EXTRACTED RECORDS -
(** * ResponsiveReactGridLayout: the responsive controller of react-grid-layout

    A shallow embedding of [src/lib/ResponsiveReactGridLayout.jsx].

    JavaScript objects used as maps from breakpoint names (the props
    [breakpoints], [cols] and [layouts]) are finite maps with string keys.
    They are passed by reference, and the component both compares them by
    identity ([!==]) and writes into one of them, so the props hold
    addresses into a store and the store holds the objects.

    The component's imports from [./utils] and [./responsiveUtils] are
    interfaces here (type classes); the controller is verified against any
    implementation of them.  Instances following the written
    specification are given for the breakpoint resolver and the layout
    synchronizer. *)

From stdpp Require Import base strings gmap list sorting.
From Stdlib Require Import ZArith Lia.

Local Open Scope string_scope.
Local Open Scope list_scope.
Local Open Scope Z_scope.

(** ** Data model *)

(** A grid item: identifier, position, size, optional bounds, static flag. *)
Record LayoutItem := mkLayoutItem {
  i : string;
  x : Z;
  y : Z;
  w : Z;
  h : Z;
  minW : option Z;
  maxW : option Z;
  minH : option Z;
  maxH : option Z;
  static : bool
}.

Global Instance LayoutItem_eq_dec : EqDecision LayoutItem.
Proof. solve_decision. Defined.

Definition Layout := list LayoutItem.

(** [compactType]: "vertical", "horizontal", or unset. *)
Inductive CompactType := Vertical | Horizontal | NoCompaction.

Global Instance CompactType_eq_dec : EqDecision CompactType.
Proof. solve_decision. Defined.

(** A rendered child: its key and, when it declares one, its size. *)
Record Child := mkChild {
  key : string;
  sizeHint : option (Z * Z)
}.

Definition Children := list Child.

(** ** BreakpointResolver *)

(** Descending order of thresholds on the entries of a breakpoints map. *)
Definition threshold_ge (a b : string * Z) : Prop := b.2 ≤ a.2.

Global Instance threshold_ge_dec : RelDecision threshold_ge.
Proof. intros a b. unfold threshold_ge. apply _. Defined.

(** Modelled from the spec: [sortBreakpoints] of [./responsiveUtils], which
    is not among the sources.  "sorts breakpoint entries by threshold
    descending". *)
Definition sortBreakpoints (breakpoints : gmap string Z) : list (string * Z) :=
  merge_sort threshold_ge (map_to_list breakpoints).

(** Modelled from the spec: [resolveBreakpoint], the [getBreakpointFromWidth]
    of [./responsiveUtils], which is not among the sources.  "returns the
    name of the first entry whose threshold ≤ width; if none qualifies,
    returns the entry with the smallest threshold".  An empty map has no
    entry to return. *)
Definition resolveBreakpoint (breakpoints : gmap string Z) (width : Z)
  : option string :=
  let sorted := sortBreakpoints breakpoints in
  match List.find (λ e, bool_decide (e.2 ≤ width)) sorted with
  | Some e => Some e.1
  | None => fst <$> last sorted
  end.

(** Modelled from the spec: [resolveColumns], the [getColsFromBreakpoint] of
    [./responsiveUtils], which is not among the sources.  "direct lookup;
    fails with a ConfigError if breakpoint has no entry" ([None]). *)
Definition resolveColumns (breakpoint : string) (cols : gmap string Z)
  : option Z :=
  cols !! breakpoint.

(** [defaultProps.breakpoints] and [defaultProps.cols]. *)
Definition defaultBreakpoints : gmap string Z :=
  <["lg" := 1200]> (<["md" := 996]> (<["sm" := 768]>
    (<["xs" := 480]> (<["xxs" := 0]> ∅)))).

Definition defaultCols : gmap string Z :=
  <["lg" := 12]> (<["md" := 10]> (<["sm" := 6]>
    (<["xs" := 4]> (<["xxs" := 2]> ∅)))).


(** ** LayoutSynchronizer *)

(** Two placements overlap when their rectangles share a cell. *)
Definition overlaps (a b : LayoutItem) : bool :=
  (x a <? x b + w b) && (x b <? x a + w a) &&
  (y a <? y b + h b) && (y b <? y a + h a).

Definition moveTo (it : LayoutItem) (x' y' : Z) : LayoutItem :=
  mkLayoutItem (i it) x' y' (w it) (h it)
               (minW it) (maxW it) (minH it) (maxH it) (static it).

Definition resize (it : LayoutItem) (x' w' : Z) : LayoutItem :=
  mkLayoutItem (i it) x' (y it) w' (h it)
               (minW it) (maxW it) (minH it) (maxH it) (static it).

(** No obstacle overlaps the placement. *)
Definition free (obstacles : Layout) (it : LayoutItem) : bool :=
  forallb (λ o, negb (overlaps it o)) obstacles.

WHAT IS BEING ASKED - What is needed is each line of the data, printed exactly.

WRITTEN ANSWER -
(** * ResponsiveReactGridLayout: the responsive controller of react-grid-layout

    A shallow embedding of [src/lib/ResponsiveReactGridLayout.jsx].

    JavaScript objects used as maps from breakpoint names (the props
    [breakpoints], [cols] and [layouts]) are finite maps with string keys.
    They are passed by reference, and the component both compares them by
    identity ([!==]) and writes into one of them, so the props hold
    addresses into a store and the store holds the objects.

    The component's imports from [./utils] and [./responsiveUtils] are
    interfaces here (type classes); the controller is verified against any
    implementation of them.  Instances following the written
    specification are given for the breakpoint resolver and the layout
    synchronizer. *)

From stdpp Require Import base strings gmap list sorting.
From Stdlib Require Import ZArith Lia.

Local Open Scope string_scope.
Local Open Scope list_scope.
Local Open Scope Z_scope.

(** ** Data model *)

(** A grid item: identifier, position, size, optional bounds, static flag. *)
Record LayoutItem := mkLayoutItem {
  i : string;
  x : Z;
  y : Z;
  w : Z;
  h : Z;
  minW : option Z;
  maxW : option Z;
  minH : option Z;
  maxH : option Z;
  static : bool
}.

Global Instance LayoutItem_eq_dec : EqDecision LayoutItem.
Proof. solve_decision. Defined.

Definition Layout := list LayoutItem.

(** [compactType]: "vertical", "horizontal", or unset. *)
Inductive CompactType := Vertical | Horizontal | NoCompaction.

Global Instance CompactType_eq_dec : EqDecision CompactType.
Proof. solve_decision. Defined.

(** A rendered child: its key and, when it declares one, its size. *)
Record Child := mkChild {
  key : string;
  sizeHint : option (Z * Z)
}.

Definition Children := list Child.

(** ** BreakpointResolver *)

(** Descending order of thresholds on the entries of a breakpoints map. *)
Definition threshold_ge (a b : string * Z) : Prop := b.2 ≤ a.2.

Global Instance threshold_ge_dec : RelDecision threshold_ge.
Proof. intros a b. unfold threshold_ge. apply _. Defined.

(** Modelled from the spec: [sortBreakpoints] of [./responsiveUtils], which
    is not among the sources.  "sorts breakpoint entries by threshold
    descending". *)
Definition sortBreakpoints (breakpoints : gmap string Z) : list (string * Z) :=
  merge_sort threshold_ge (map_to_list breakpoints).

(** Modelled from the spec: [resolveBreakpoint], the [getBreakpointFromWidth]
    of [./responsiveUtils], which is not among the sources.  "returns the
    name of the first entry whose threshold ≤ width; if none qualifies,
    returns the entry with the smallest threshold".  An empty map has no
    entry to return. *)
Definition resolveBreakpoint (breakpoints : gmap string Z) (width : Z)
  : option string :=
  let sorted := sortBreakpoints breakpoints in
  match List.find (λ e, bool_decide (e.2 ≤ width)) sorted with
  | Some e => Some e.1
  | None => fst <$> last sorted
  end.

(** Modelled from the spec: [resolveColumns], the [getColsFromBreakpoint] of
    [./responsiveUtils], which is not among the sources.  "direct lookup;
    fails with a ConfigError if breakpoint has no entry" ([None]). *)
Definition resolveColumns (breakpoint : string) (cols : gmap string Z)
  : option Z :=
  cols !! breakpoint.

(** [defaultProps.breakpoints] and [defaultProps.cols]. *)
Definition defaultBreakpoints : gmap string Z :=
  <["lg" := 1200]> (<["md" := 996]> (<["sm" := 768]>
    (<["xs" := 480]> (<["xxs" := 0]> ∅)))).

Definition defaultCols : gmap string Z :=
  <["lg" := 12]> (<["md" := 10]> (<["sm" := 6]>
    (<["xs" := 4]> (<["xxs" := 2]> ∅)))).


(** ** LayoutSynchronizer *)

(** Two placements overlap when their rectangles share a cell. *)
Definition overlaps (a b : LayoutItem) : bool :=
  (x a <? x b + w b) && (x b <? x a + w a) &&
  (y a <? y b + h b) && (y b <? y a + h a).

Definition moveTo (it : LayoutItem) (x' y' : Z) : LayoutItem :=
  mkLayoutItem (i it) x' y' (w it) (h it)
               (minW it) (maxW it) (minH it) (maxH it) (static it).

Definition resize (it : LayoutItem) (x' w' : Z) : LayoutItem :=
  mkLayoutItem (i it) x' (y it) w' (h it)
               (minW it) (maxW it) (minH it) (maxH it) (static it).

(** No obstacle overlaps the placement. *)
Definition free (obstacles : Layout) (it : LayoutItem) : bool :=
  forallb (λ o, negb (overlaps it o)) obstacles.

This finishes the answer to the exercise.